Haney: Oh, it makes a lot of sense. And I will tell you this, when I was a sergeant, and a staff sergeant, and a sergeant first class, a platoon sergeant and a squad leader, a team leader in Delta, I had my job that I had to focus on. I had to believe that those people who had been either voted for by the American public to take charge, be the senior leaders, were doing the right thing. I have to believe that. And a soldier absolutely has to believe that. Otherwise he can't go about he does.

Tavis: But when you know they're not, that's the point I'm trying to make. When you know they're not. When they're really not trying to figure out how we live at peace, but it's about retaliation or political agenda or whatever else, how do you stay on focus?

Haney: If you're an enlisted man, you know that I must do it for the term of enlistment, and then I can vote with my feet. If I'm not satisfied with it. If I ever come to the place and say I just cannot perform this, I don't believe in the mission, then at the end of your enlistment, you go do something else. An officer can resign a commission if they feel that strongly about it.

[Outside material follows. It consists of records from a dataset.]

Lemma revoked_key_is_refused_witness :
  authCheck Records.digest "/projects" (One "secret-2") Records.keys Records.users
  = Denied 401 "Unauthorized: Invalid API Key".
Proof.
  apply revoked_key_is_refused; [discriminate | discriminate |].
  intros k Hk Hh. vm_compute in Hk.
  apply elem_of_cons in Hk as [->|Hk]; [discriminate Hh|].
  apply list_elem_of_singleton in Hk as ->. by eexists.
Defined.

End AuthProofs.

(** ** Where [putFile] writes *)

Module PutFilePathProofs.

Import Text PutFilePath.

Lemma split_slash_cons c s :
  split_slash (String c s)
  = if Ascii.eqb c slash then EmptyString :: split_slash s
    else match split_slash s with
         | x :: rest => String c x :: rest
         | [] => [String c EmptyString]
         end.
Proof. done. Qed.

Lemma split_slash_nonempty s : split_slash s ≠ [].
Proof.
  destruct s as [|c s]; [done|]. rewrite split_slash_cons.
  destruct (Ascii.eqb c slash); [done|]. by destruct (split_slash s).
Qed.

Lemma split_slash_app a b :
  split_slash (a +:+ String slash b) = split_slash a ++ split_slash b.
Proof.
  induction a as [|c a IH].
  - change (EmptyString +:+ String slash b) with (String slash b).
    rewrite split_slash_cons. by rewrite Ascii.eqb_refl.
  - change (String c a +:+ String slash b) with (String c (a +:+ String slash b)).
    rewrite !split_slash_cons, IH.
    destruct (Ascii.eqb c slash); [done|].
    pose proof (split_slash_nonempty a). by destruct (split_slash a).
Qed.

Lemma split_slash_plain f : has_slash f = false → split_slash f = [f].
Proof.
  induction f as [|c f IH]; [done|]. rewrite split_slash_cons. cbn [has_slash].
  intros [Hc Hf]%orb_false_iff. by rewrite Hc, IH.
Qed.

Lemma join_cons sep x y rest :
  join sep (x :: y :: rest) = x +:+ sep +:+ join sep (y :: rest).
Proof. done. Qed.

Lemma join_split_slash s : join (String slash EmptyString) (split_slash s) = s.
Proof.
  induction s as [|c s IH]; [done|]. rewrite split_slash_cons.
  pose proof (split_slash_nonempty s) as Hne.
  destruct (Ascii.eqb_spec c slash) as [->|Hc].
  - destruct (split_slash s) as [|x rest]; [done|]. rewrite join_cons, IH. done.
  - destruct (split_slash s) as [|x [|y rest]]; [done| |].
    + cbn in *. by rewrite IH.
    + rewrite join_cons. rewrite join_cons in IH. by rewrite <- IH.
Qed.

(** X28. [putFile] splits the path at its last slash. For a path made of a
    directory, a slash and a name with no slash in it, the directory is
    what [mkdir -p] and [putArchive] are given and the name is the entry
    written into the archive; an empty name is replaced by [file]. So the
    event log of run [r] is written as [events.jsonl] into
    [/workspace/evidence/r], whatever [r] is. *)
Theorem putFile_splits_at_the_last_slash dir f :
  has_slash f = false →
  target (dir +:+ String slash f)
  = (dir, if bool_decide (f = EmptyString) then "file" else f)
  ∧ ∀ runId, target (events_path runId) = (evidence_dir runId, "events.jsonl").
Proof.
  assert (∀ d g, has_slash g = false →
            target (d +:+ String slash g)
            = (d, if bool_decide (g = EmptyString) then "file" else g)) as H.
  { intros d g Hg. unfold target.
    rewrite split_slash_app, (split_slash_plain g Hg), length_app, last_snoc. cbn [length].
    replace (length (split_slash d) + 1 - 1)%nat with (length (split_slash d)) by lia.
    rewrite take_app_length. f_equal. apply join_split_slash. }
  intros Hf. split; [by apply H|]. intros runId.
  apply (H (evidence_dir runId) "events.jsonl"). reflexivity.
Qed.

Lemma putFile_splits_at_the_last_slash_witness :
  target "/workspace/evidence/r3/events.jsonl" = ("/workspace/evidence/r3", "events.jsonl")
  ∧ target "/workspace/repo/" = ("/workspace/repo", "file").
Proof.
  split.
  - apply (putFile_splits_at_the_last_slash "/workspace/evidence/r3" "events.jsonl").
    reflexivity.
  - apply (putFile_splits_at_the_last_slash "/workspace/repo" EmptyString). reflexivity.
Defined.

End PutFilePathProofs.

I don't know that we're going to get anyplace close to that now, but we see with the generals speaking out, that, to the men speaking out, that's an extreme form. Nobody's patting those gentlemen on the back over their expressions, nor anyone else who speaks in opposition to the way things are going right now.

So a soldier, it's a tough one. And sometimes you have to say I swore an oath of enlistment. I believe that I am doing what I said I would do to support and defend the Constitution of the United States. Which, when we say Constitution, what we're saying is the American people. The desires of the American people.

Tavis: If I'm getting too deep just slap, well, don't slap me.

Haney: No, I wouldn't do that. (Laugh)

Tavis: (Laugh) If I'm getting too personal, just back me up, and I'll ease back.

Haney: All right.

Tavis: Without asking for any details unless you choose to give them to this conversation now, were you ever on a particular mission as a member of Delta where you were a conscientious objector while you were fulfilling the mission?

Haney: I would say I was never a conscientious objector. But there were occasions when I would ask myself, is this worth dying for? Is this worth the death of my comrades or my men on my team, these men that I've spent my life with? And sometimes I would say, I don't really think so. I don't really think so.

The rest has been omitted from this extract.